Rok produkcji: 2023 Reżyser: Paul King Oceny: 7.3 imdb 7.0 filmweb Czas trwania: 1h 56min
Aktorzy: Timothée Chalamet, Gustave Die, Murray McArthur
Kraje: USA, Kanada, Wielka Brytania
Opis: Młody i biedny Willy Wonka, marząc o otwarciu sklepu w mieście słynącym z czekolady, odkrywa, że branżą zarządza kartel chciwych producentów czekolady.
Moja ocena: 7.5/10
Recenzja:
Wonka to musical spleciony z fantasy i akcją przygodową. Nie będzie przypominał filmu Charlie i fabryka czekolady z 2005 roku. Prosta historia o chłopaku, który od dziecka chciał zostać cukiernikiem. Jest to bardzo przyjemne i dobrze zrealizowane kino familijne. Polski dubbing i śpiew wypadł dość dobrze. Postać Wonki ma w sobie nieco z magika a jego wyroby są dosłownie magiczne. Świetnie wykonane dekoracje, kostiumy postaci i sceneria udowadniająca, że bez CGI można stworzyć piękną bajkową scenerię. Marzeniem Wonki jest otwarcie własnego sklepu w „galerii handlowej”, w której sprzedają swoje produkty najlepsi czekoladnicy. Dość szybko okazuje się, że są w zmowie i tworzą kartel. Wonka jest dobrodusznym niepoprawnym optymistą z wielką pasją do czekolady i wiarą w marzenia.

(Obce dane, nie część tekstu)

(** [t'] has the value of [t], and whatever is done to the cells of one of
    them, the other keeps its value. *)
Record independent {T V} `{!Stored C T V} (h : heap C) (t t' : T) (v : V) : Prop := mkIndependent {
  ind_original : value h t = Some v;
  ind_copy : value h t' = Some v;
  ind_write_copy h2 : changes_only (reach h t') h h2 → value h2 t = Some v;
  ind_write_original h2 : changes_only (reach h t) h h2 → value h2 t' = Some v;
}.

Lemma deep_independent {T V} `{!Stored C T V} (copy : T → M (heap C) T) h t v :
  deep copy → value h t = Some v → ∃ t' h', copy t h = (Ok t', h') ∧ h ⊆ h' ∧ independent h' t t' v.
Proof.
  intros Hd Hv. destruct (Hd _ _ _ Hv) as (t' & h' & Hc & [H1 H2 H3]). exists t', h'. split_and!; [done..|].
  destruct (value_mono _ _ _ _ Hv H1) as [Hv' Hr]. pose proof (reach_dom _ _ _ Hv) as Hdom.
  assert (reach h' t ## reach h' t') as Hdis by (rewrite Hr; clear -Hdom H3; set_solver).
  constructor; [done..| |]; intros h2 Hch; (eapply value_local; [done|]); intros l Hl; apply Hch; clear -Hdis Hl; set_solver.
Qed.
End deep.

Oprócz kartelu będzie musiał zmierzyć się z długiem jaki zrobił sobie podpisując niegodziwą umowę najmu. Humor wypadł przeciętnie, trochę sztampowo ale i tak niektóre żarty z pewnością wywołają uśmiech na twarzy. Oprócz tego jest dużo śpiewów i tańca, więc jest wesoło. Timothée Chalamet z wyglądu bardzo pasuje na Williego Wonkę nawet bardziej od Johnny’ego Deppa a czy bardziej od Gene Wildera z Willy Wonka i fabryka czekolady z 1971 roku to już kwestia gustu. Timothée Chalamet aktorsko daje radę. W roli Oompa Loompa tym razem nie karzeł a zminiaturyzowany Hugh Grant, który jest jeszcze mniejszy. I znowu dobra rola Hugh Granta, którego postać jest ciekawa i niejednoznaczna. Postacie są celowo przerysowane a świat przedstawiony wydaje się bardziej luzacki niż surowy co sprzyja utrzymaniu pozytywnej atmosfery. W pralni Wonka poznaje przyjaciół, którzy pomagają mu w spełnieniu marzenia i którzy tak jak on są zadłużeni i chcą w końcu spłacić dług za wynajem i odzyskać wolność. Fabuła dosyć przewidywalna i nie ma tu jakichś nietypowych rozwiązań czy zaskoczeń ale nadal jest to solidnie zrobiony i przyjemny w odbiorze film. Małego dodatkowego smaczku do humoru dodaje Rowan Atkinson, który wciela się w rolę księdza. Polecam, to bardzo dobra propozycja familijna, która w pozytywny sposób przekazuje, że jeśli ktoś ma do czegoś pasję, stara się i bardzo chce to jego marzenia prędzej czy później stają się możliwe.